Dikutip dari Tempo, Sabtu malam (29/07/2023), sopir ojol masih dianggap sebagai mitra oleh aplikator sehingga tidak bisa menuntut hak-haknya seperti karyawan. Menurut Lily Pujiati, ketua SPAI, status mitra ini juga diperburuk dengan adanya aturan yang tertuang di dalam Peraturan Menteri Perhubungan Nomor 12 Tahun 2019. Dalam beleid itu disebutkan bahwa hubungan aplikator dengan pengemudi ojol adalah hubungan kemitraan.
"Aturan ini sangat tidak berdasar dan berpihak kepada aplikator," kata Lily.
Masalah ketidaksejahteraan para pekerja ojek online atau ojol bukanlah sekadar hasil dari kurangnya upaya individu atau masyarakat untuk membantu mereka.
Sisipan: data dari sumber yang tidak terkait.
Example selection_after_add :
  map (map r_selected) (runFrame application centre 1%float adder octrees)
  = [[true; true; false]; [false]; [true; true]].
Proof. reflexivity. Qed.

(** A point selected before and lying inside the sphere does not get its
    flag back: the add and the subtract are inverse only on disjoint
    selections. *)
Example overlapping_selection_not_restored :
  map (map r_selected)
      (runFrame application centre 1%float subtractor
         (runFrame application centre 1%float adder
            [[mkResident centre true]]))
  = [[false]].
Proof. reflexivity. Qed.

End SelectionSample.

Lemma select_then_deselect_restores_witness :
  Selection.runFrame SelectionSample.application SelectionSample.centre 1%float
    SelectionSample.subtractor
    (Selection.runFrame SelectionSample.application SelectionSample.centre 1%float
       SelectionSample.adder SelectionSample.octrees)
  = SelectionSample.octrees.
Proof.
  apply (select_then_deselect_restores
           SelectionSample.application SelectionSample.centre 1%float
           SelectionSample.adder SelectionSample.subtractor SelectionSample.octrees
           eq_refl eq_refl eq_refl eq_refl eq_refl).
  intros k o Hk Ho rp Hrp Hin.
  destruct k as [|[|[|k]]]; try discriminate Ho; injection Ho as <-.
  - destruct Hrp as [<-|[<-|[<-|[]]]]; reflexivity.
  - destruct Hrp as [<-|[]]; reflexivity.
  - destruct Hrp as [<-|[<-|[]]]; [discriminate Hin|reflexivity].
Defined.

Lemma frame_interacts_before_selecting_witness :
  LidarViewer.frame SelectionSample.application SelectionSample.centre 1%float
    SelectionSample.adder
  = [ LidarViewer.interact 0 (LidarViewer.mkInteractor SelectionSample.centre 0.1%float);
      LidarViewer.interact 2 (LidarViewer.mkInteractor SelectionSample.centre 0.1%float);
      LidarViewer.selectPoints 0 (LidarViewer.mkInteractor SelectionSample.centre 0.1%float);
      LidarViewer.selectPoints 2 (LidarViewer.mkInteractor SelectionSample.centre 0.1%float) ].
Proof.
  exact (proj1 (proj2 (proj2 (frame_interacts_before_selecting
                                SelectionSample.application SelectionSample.centre
                                1%float SelectionSample.adder)))
           eq_refl).
Defined.

(** ** Saved-primitive files (Primitive.cpp, the primitive classes,
       LidarViewer.cpp) *)

(** IO::File read front to back: the bytes not yet read. *)
Module SeqFile.

Definition t : Type := list byte.

Definition read (n : nat) (f : t) : result exn (list byte * t) :=
  if decide (n <= length f)%nat then Ok (take n f, drop n f) else Err ReadError.

Definition eof (f : t) : bool := match f with [] => true | _ => false end.

(** [skip<T>(n)] with [n * sizeof(T)] bytes: reads them and drops them. *)
Definition skip (n : nat) (f : t) : result exn t :=
  '(_, f) <- read n f ;; Ok f.

Definition read_u8 (f : t) : result exn (Z * t) :=
  '(bs, f) <- read 1 f ;; Ok (LE.decode bs, f).
Definition read_u16 (f : t) : result exn (Z * t) :=
  '(bs, f) <- read 2 f ;; Ok (LE.decode bs, f).
Definition read_u32 (f : t) : result exn (Z * t) :=
  '(bs, f) <- read 4 f ;; Ok (LE.decode bs, f).
Definition read_i32 (f : t) : result exn (Z * t) :=
  '(bs, f) <- read 4 f ;; Ok (LE.signed 32 (LE.decode bs), f).
Definition read_u64 (f : t) : result exn (Z * t) :=
  '(bs, f) <- read 8 f ;; Ok (LE.decode bs, f).
Definition read_f64 (f : t) : result exn (float * t) :=
  '(bs, f) <- read 8 f ;; Ok (Float64.decode bs, f).
Definition read_f64_3 (f : t) : result exn (Vec3 float * t) :=
  '(x, f) <- read_f64 f ;; '(y, f) <- read_f64 f ;; '(z, f) <- read_f64 f ;;
  Ok (mkVec3 x y z, f).
Definition read_f64_2 (f : t) : result exn (float * float * t) :=
  '(x, f) <- read_f64 f ;; '(y, f) <- read_f64 f ;; Ok (x, y, f).
Definition read_i32_2 (f : t) : result exn (Z * Z * t) :=
  '(x, f) <- read_i32 f ;; '(y, f) <- read_i32 f ;; Ok (x, y, f).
Sebaliknya, permasalahan ini lebih merupakan akibat dari kebijakan yang tidak jelas hukumnya dan adanya sistem kapitalisme yang berdampak pada kesejahteraan masyarakat di Indonesia.
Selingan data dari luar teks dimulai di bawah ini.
(** * Hangman evaluation: the game engine, the guess tool, the initialiser
      and the scorer of [src/hangman_eval/hangman.py], embedded in Rocq.

    Python objects are mutated in place and exceptions do not roll a
    mutation back, so every stateful function is a computation in a small
    state-and-exception monad: it maps the state before the call to the
    state after it together with either the returned value or the raised
    exception. *)

From Stdlib Require Import ZArith Lia Ascii.
From stdpp Require Import base strings list gmap sorting pretty.

(** ** Exceptions and the state-and-exception monad *)

Inductive exn : Type :=
| ValueError (msg : string)
| RuntimeError (msg : string).

Inductive res (A : Type) : Type :=
| Return (a : A)
| Raise (e : exn).
Arguments Return {A} a.
Arguments Raise {A} e.

Definition M (S A : Type) : Type := S → S * res A.

#[global] Instance M_ret {S} : MRet (M S) := λ A a s, (s, Return a).
#[global] Instance M_bind {S} : MBind (M S) := λ A B f m s,
  match m s with
  | (s', Return a) => f a s'
  | (s', Raise e) => (s', Raise e)
  end.

Definition get {S} : M S S := λ s, (s, Return s).
Definition modify {S} (f : S → S) : M S unit := λ s, (f s, Return tt).
Definition raise {S A} (e : exn) : M S A := λ s, (s, Raise e).
Definition when {S} (b : bool) (m : M S unit) : M S unit :=
  if b then m else mret tt.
Situasi sulit para pengemudi ojek online dalam mencari pelanggan sangat memengaruhi pendapatan mereka, disertai dengan biaya aplikator motor yang harus ditanggung oleh mitra. Namun, status sebagai mitra oleh perusahaan ojek online membuat mereka tidak memiliki hak yang sama seperti karyawan. Peraturan yang ada cenderung berpihak kepada aplikator. Hal ini tercermin dari ketentuan di Peraturan Menteri Perhubungan Nomor 12 Tahun 2019 yang menegaskan hubungan sebagai kemitraan.
Dapat disimpulkan bahwa aturan-aturan yang ada, meskipun mengklaim sebagai kemitraan, sebenarnya dirancang untuk menguntungkan pengusaha swasta, dan hal ini diperkuat oleh sistem hukum yang berlaku. Dalam konteks kapitalisme di Indonesia, kesenjangan antara kaya dan miskin semakin terasa, dan sistem ini cenderung mengedepankan keuntungan individu atau perusahaan daripada kesejahteraan umum.
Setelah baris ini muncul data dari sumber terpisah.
(** ** Values

    Records are [Dict[str, Any]]; the model covers the scalar values that
    the sample data uses and that SQLite can bind. [bool] is kept apart from
    [int] because [str()] prints it differently, but it is an [int] for
    [isinstance]. *)

Inductive pyval : Type :=
| PyNone
| PyBool (b : bool)
| PyInt (z : Z)
| PyFloat (f : spec_float)
| PyStr (s : string).

(** A dict in insertion order. *)
Definition record : Type := list (string * pyval).

Fixpoint lookup (d : record) (k : string) : option pyval :=
  match d with
  | [] => None
  | (k', v) :: d' => if String.eqb k' k then Some v else lookup d' k
  end.

(** [d.get(k)] *)
Definition dict_get (d : record) (k : string) : pyval :=
  match lookup d k with Some v => v | None => PyNone end.

(** [d.get(k, default)] *)
Definition dict_get_default (d : record) (k : string) (default : pyval) : pyval :=
  match lookup d k with Some v => v | None => default end.

(** [d[k]] *)
Definition dict_item (d : record) (k : string) : result pyval :=
  match lookup d k with Some v => Ok v | None => Raise KeyError end.

Definition keys (d : record) : list string := map fst d.
Definition values (d : record) : list pyval := map snd d.

(** [isinstance(v, int)]: [bool] is a subclass of [int]. *)
Definition isinstance_int (v : pyval) : bool :=
  match v with
  | PyInt _ | PyBool _ => true
  | _ => false
  end.

Definition float_zero : spec_float := S754_zero false.

(** [v <= 0] *)
Definition le_zero (v : pyval) : result bool :=
  match v with
  | PyInt z => Ok (z <=? 0)
  | PyBool b => Ok (negb b)
  | PyFloat f => Ok (SFleb f float_zero)
  | PyNone | PyStr _ => Raise TypeError
  end.

(** ** Characters and [str.strip] *)

Definition code (c : ascii) : N := N_of_ascii c.

Definition between (lo hi : N) (c : ascii) : bool :=
  (N.leb lo (code c) && N.leb (code c) hi)%bool.

(** [Py_UNICODE_ISSPACE] below U+0100: used by [str.strip()] and by [\s]. *)
Definition isspace (c : ascii) : bool :=
  (between 9 13 c || between 28 32 c || N.eqb (code c) 133 || N.eqb (code c) 160)%bool.

Definition is_lower (c : ascii) : bool := between 97 122 c.
Definition is_upper (c : ascii) : bool := between 65 90 c.
Definition is_letter (c : ascii) : bool := (is_lower c || is_upper c)%bool.
Definition is_digit (c : ascii) : bool := between 48 57 c.

Fixpoint lstrip (s : list ascii) : list ascii :=
  match s with
  | c :: s' => if isspace c then lstrip s' else s
  | [] => []
  end.

Definition rstrip (s : list ascii) : list ascii := rev (lstrip (rev s)).

Definition strip_chars (s : list ascii) : list ascii := rstrip (lstrip s).

Definition strip (s : string) : string :=
  string_of_list_ascii (strip_chars (list_ascii_of_string s)).

(** [v.strip()]: only [str] has the method among the modelled values. *)
Definition strip_method (v : pyval) : result string :=
  match v with
  | PyStr s => Ok (strip s)
  | _ => Raise AttributeError
  end.

(** Truth value of a [str]. *)
Definition str_truthy (s : string) : bool :=
  match s with EmptyString => false | _ => true end.

(** ** Regular expressions and [re.match] *)

Inductive regex : Type :=
| Void
| Eps
| Cls (p : ascii -> bool)
| Seq (r1 r2 : regex)
| Alt (r1 r2 : regex)
| Star (r : regex).

Definition Chr (c : ascii) : regex := Cls (Ascii.eqb c).
(** [r+] *)
Definition Plus (r : regex) : regex := Seq r (Star r).
(** [r{2,}] *)
Definition AtLeast2 (r : regex) : regex := Seq r (Seq r (Star r)).

Inductive Matches : regex -> list ascii -> Prop :=
| MEps : Matches Eps []
| MCls p c : p c = true -> Matches (Cls p) [c]
| MSeq r1 r2 s1 s2 :
    Matches r1 s1 -> Matches r2 s2 -> Matches (Seq r1 r2) (s1 ++ s2)
| MAltL r1 r2 s : Matches r1 s -> Matches (Alt r1 r2) s
| MAltR r1 r2 s : Matches r2 s -> Matches (Alt r1 r2) s
| MStarNil r : Matches (Star r) []
| MStarApp r s1 s2 :
    Matches r s1 -> Matches (Star r) s2 -> Matches (Star r) (s1 ++ s2).

Fixpoint nullable (r : regex) : bool :=
  match r with
  | Void => false
  | Eps => true
  | Cls _ => false
  | Seq r1 r2 => nullable r1 && nullable r2
  | Alt r1 r2 => nullable r1 || nullable r2
  | Star _ => true
  end.

Fixpoint deriv (c : ascii) (r : regex) : regex :=
  match r with
  | Void => Void
  | Eps => Void
  | Cls p => if p c then Eps else Void
  | Seq r1 r2 =>
      if nullable r1 then Alt (Seq (deriv c r1) r2) (deriv c r2)
      else Seq (deriv c r1) r2
  | Alt r1 r2 => Alt (deriv c r1) (deriv c r2)
  | Star r1 => Seq (deriv c r1) (Star r1)
  end.

(** The whole of [s] is in the language of [r]. *)
Fixpoint accepts (r : regex) (s : list ascii) : bool :=
  match s with
  | [] => nullable r
  | c :: s' => accepts (deriv c r) s'
  end.

Definition newline : ascii := ascii_of_N 10.

(** Drop one final newline, if there is one. *)
Definition chomp (s : list ascii) : option (list ascii) :=
  match rev s with
  | c :: t => if Ascii.eqb c newline then Some (rev t) else None
  | [] => None
  end.

(** [re.match('^' r '$', s)] is not [None]: without [re.MULTILINE], [$]
    matches at the end of the string and just before a final newline. *)
Definition re_match (r : regex) (s : string) : bool :=
  let cs := list_ascii_of_string s in
  (accepts r cs
   || match chomp cs with Some t => accepts r t | None => false end)%bool.

(** ** [float]

    Python floats are IEEE 754 binary64 values. *)

Definition prec : Z := 53.
Definition emax : Z := 1024.

(** Round an integer to the nearest float, ties to even. *)
Definition float_of_Z (z : Z) : spec_float := binary_normalize prec emax z 0 false.

Definition is_infinite (f : spec_float) : bool :=
  match f with S754_infinity _ => true | _ => false end.

(** [float(n)] for an [int]: an integer that rounds beyond the largest
    finite float raises [OverflowError]. *)
Definition float_of_int (z : Z) : result spec_float :=
  let f := float_of_Z z in
  if is_infinite f then Raise OverflowError else Ok f.

(** [m * 10^e10], correctly rounded; [m >= 0]. For a negative exponent the
    quotient is computed to 56 bits or more and a sticky bit records a
    non-zero remainder. Overflow gives an infinity, underflow a zero. *)
Definition float_of_decimal (neg : bool) (m e10 : Z) : spec_float :=
  if m =? 0 then S754_zero neg
  else if 0 <=? e10 then
    binary_normalize prec emax (cond_Zopp neg (m * 10 ^ e10)) 0 false
  else
    let d := 10 ^ (- e10) in
    let s := Z.max 0 (Z.log2 d - Z.log2 m + 56) in
    let q := (m * 2 ^ s) / d in
    let sticky := if (m * 2 ^ s) mod d =? 0 then 0 else 1 in
    binary_normalize prec emax (cond_Zopp neg (2 * q + sticky)) (- s - 1) false.

(** Non-ASCII whitespace becomes a space, any other non-ASCII character a
    question mark (there is no decimal digit in U+0080..U+00FF). *)
Definition to_ascii_space (c : ascii) : ascii :=
  if N.ltb (code c) 127 then c
  else if isspace c then " "%char else "?"%char.

(** Underscores are allowed between two digits only, and are dropped. *)
Fixpoint drop_underscores (prev : ascii) (s : list ascii) : option (list ascii) :=
  match s with
  | [] => if Ascii.eqb prev "_" then None else Some []
  | c :: s' =>
      if Ascii.eqb c "_" then
        if is_digit prev then drop_underscores c s' else None
      else if (Ascii.eqb prev "_" && negb (is_digit c))%bool then None
      else option_map (cons c) (drop_underscores c s')
  end.

(** [Py_ISSPACE]: the C-locale white space. *)
Definition c_isspace (c : ascii) : bool :=
  (between 9 13 c || N.eqb (code c) 32)%bool.

Fixpoint c_lstrip (s : list ascii) : list ascii :=
  match s with
  | c :: s' => if c_isspace c then c_lstrip s' else s
  | [] => []
  end.

Definition c_strip (s : list ascii) : list ascii :=
  rev (c_lstrip (rev (c_lstrip s))).

Definition to_lower (c : ascii) : ascii :=
  if is_upper c then ascii_of_N (code c + 32) else c.

Definition parse_sign (s : list ascii) : bool * list ascii :=
  match s with
  | c :: t =>
      if Ascii.eqb c "-" then (true, t)
      else if Ascii.eqb c "+" then (false, t)
      else (false, s)
  | [] => (false, s)
  end.

Fixpoint span_digits (s : list ascii) : list ascii * list ascii :=
  match s with
  | c :: t =>
      if is_digit c then let '(ds, r) := span_digits t in (c :: ds, r)
      else ([], s)
  | [] => ([], [])
  end.

Definition digits_value (ds : list ascii) : Z :=
  fold_left (fun acc c => 10 * acc + (Z.of_N (code c) - 48)) ds 0.

(** [digits [. digits] [(e|E) [sign] digits]] with a digit in the mantissa:
    the integer mantissa and the decimal exponent. *)
Definition parse_decimal (s : list ascii) : option (Z * Z) :=
  let '(ip, r1) := span_digits s in
  let '(fp, r2) :=
    match r1 with
    | c :: t => if Ascii.eqb c "." then span_digits t else ([], r1)
    | [] => ([], r1)
    end in
  let m := digits_value (ip ++ fp)%list in
  let scale := Z.of_nat (List.length fp) in
  match (ip ++ fp)%list with
  | [] => None
  | _ :: _ =>
      match r2 with
      | [] => Some (m, - scale)
      | c :: t =>
          if Ascii.eqb (to_lower c) "e" then
            let '(eneg, t') := parse_sign t in
            match span_digits t' with
            | (d :: ds, []) => Some (m, cond_Zopp eneg (digits_value (d :: ds)) - scale)
            | _ => None
            end
          else None
      end
  end.

(** [sign? (inf | infinity | nan | decimal)], the whole of [s]. *)
Definition parse_float (s : list ascii) : option spec_float :=
  let '(neg, body) := parse_sign s in
  let word := string_of_list_ascii (map to_lower body) in
  if (String.eqb word "inf" || String.eqb word "infinity")%bool then
    Some (S754_infinity neg)
  else if String.eqb word "nan" then Some S754_nan
  else
    match parse_decimal body with
    | Some (m, e10) => Some (float_of_decimal neg m e10)
    | None => None
    end.

(** [float(s)] for a [str]. *)
Definition float_of_str (s : string) : result spec_float :=
  let cs := map to_ascii_space (list_ascii_of_string s) in
  match drop_underscores zero cs with
  | None => Raise ValueError
  | Some cs' =>
      match parse_float (c_strip cs') with
      | Some f => Ok f
      | None => Raise ValueError
      end
  end.

(** [float(v)] *)
Definition float (v : pyval) : result spec_float :=
  match v with
  | PyNone => Raise TypeError
  | PyBool b => Ok (float_of_Z (if b then 1 else 0))
  | PyInt z => float_of_int z
  | PyFloat f => Ok f
  | PyStr s => float_of_str s
  end.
Pemerintah memiliki peran penting dalam mengatasi permasalahan ini, namun hingga saat ini belum memberikan respons yang memadai terhadap kesulitan yang dialami oleh pekerja ojek online. Kesulitan ini juga merupakan cerminan kecacatan dalam sistem pemerintahan yang mengakibatkan kerugian pada masyarakat secara keseluruhan.
Dalam Islam terdapat konsep pengaturan akad kerja yang mengedepankan nilai-nilai kemanusiaan dan melindungi pekerja dari eksploitasi. Sistem akad kerja dalam Islam dirancang untuk memastikan adilnya perlakuan terhadap pekerja, menghormati hak-hak mereka, dan mencegah praktik yang merugikan. Selain itu, Islam juga mendorong negara untuk memiliki tanggung jawab dalam mewujudkan kesejahteraan rakyatnya. Konsep ini tidak hanya sebatas retorika, tetapi memiliki landasan dalam ajaran Allah dan ajaran Rasul-Nya.
Islam mengatur mekanisme dan pedoman yang membimbing negara untuk mengambil peran aktif dalam menciptakan kesejahteraan masyarakat, berpegang pada prinsip keadilan dan distribusi yang merata. Dengan demikian, ajaran Islam mengakomodasi dimensi manusiawi dalam dunia kerja dan tuntutan tanggung jawab negara terhadap kesejahteraan rakyatnya, membangun landasan bagi keadilan dan keseimbangan dalam masyarakat.